> _Source data_:
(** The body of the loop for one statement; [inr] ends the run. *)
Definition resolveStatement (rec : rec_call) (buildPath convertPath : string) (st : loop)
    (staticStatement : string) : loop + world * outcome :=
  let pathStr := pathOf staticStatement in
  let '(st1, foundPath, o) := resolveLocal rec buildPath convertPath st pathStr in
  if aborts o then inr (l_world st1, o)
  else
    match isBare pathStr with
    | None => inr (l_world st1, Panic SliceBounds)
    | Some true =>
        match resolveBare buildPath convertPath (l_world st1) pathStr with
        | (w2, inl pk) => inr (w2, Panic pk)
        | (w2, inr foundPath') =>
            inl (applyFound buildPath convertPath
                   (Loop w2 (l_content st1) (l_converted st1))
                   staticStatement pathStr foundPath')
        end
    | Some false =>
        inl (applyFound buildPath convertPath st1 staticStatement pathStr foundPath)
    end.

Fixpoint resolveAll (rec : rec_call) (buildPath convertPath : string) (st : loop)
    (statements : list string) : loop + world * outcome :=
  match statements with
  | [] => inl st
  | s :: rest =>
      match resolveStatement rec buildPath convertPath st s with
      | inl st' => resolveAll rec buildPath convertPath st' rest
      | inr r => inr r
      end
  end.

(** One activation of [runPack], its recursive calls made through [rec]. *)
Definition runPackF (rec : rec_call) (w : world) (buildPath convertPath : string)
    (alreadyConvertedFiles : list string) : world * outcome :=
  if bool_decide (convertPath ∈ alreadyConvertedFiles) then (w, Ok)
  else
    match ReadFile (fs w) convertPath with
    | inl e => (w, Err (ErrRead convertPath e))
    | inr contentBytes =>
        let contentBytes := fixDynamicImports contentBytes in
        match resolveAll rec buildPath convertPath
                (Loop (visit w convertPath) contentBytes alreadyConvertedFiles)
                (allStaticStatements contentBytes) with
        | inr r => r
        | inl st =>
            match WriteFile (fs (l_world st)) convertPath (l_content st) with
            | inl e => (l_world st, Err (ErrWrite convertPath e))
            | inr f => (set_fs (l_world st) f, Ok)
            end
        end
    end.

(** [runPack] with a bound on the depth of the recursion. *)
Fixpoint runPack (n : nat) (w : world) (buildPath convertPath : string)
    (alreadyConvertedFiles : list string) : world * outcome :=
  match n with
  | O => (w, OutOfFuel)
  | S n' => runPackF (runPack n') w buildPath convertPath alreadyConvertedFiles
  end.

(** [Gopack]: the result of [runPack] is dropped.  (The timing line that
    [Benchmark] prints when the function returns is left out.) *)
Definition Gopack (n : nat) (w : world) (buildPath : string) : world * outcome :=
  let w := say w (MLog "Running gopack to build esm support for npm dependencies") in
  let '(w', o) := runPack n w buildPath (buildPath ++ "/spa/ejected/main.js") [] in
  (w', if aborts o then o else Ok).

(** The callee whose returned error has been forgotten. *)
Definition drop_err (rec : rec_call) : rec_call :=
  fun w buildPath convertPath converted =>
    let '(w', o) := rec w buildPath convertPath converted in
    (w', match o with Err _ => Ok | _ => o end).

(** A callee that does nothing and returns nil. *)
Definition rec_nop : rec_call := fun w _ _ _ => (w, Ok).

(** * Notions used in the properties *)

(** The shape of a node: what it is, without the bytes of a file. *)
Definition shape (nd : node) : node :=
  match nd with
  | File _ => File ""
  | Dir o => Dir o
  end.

> _Exercise requirements_: Out of the material above, output word for word the line with "(** The callee", the line with "(w', match o", and all lines between them, with nothing else.

> _Solution_:
(** The callee whose returned error has been forgotten. *)
Definition drop_err (rec : rec_call) : rec_call :=
  fun w buildPath convertPath converted =>
    let '(w', o) := rec w buildPath convertPath converted in
    (w', match o with Err _ => Ok | _ => o end).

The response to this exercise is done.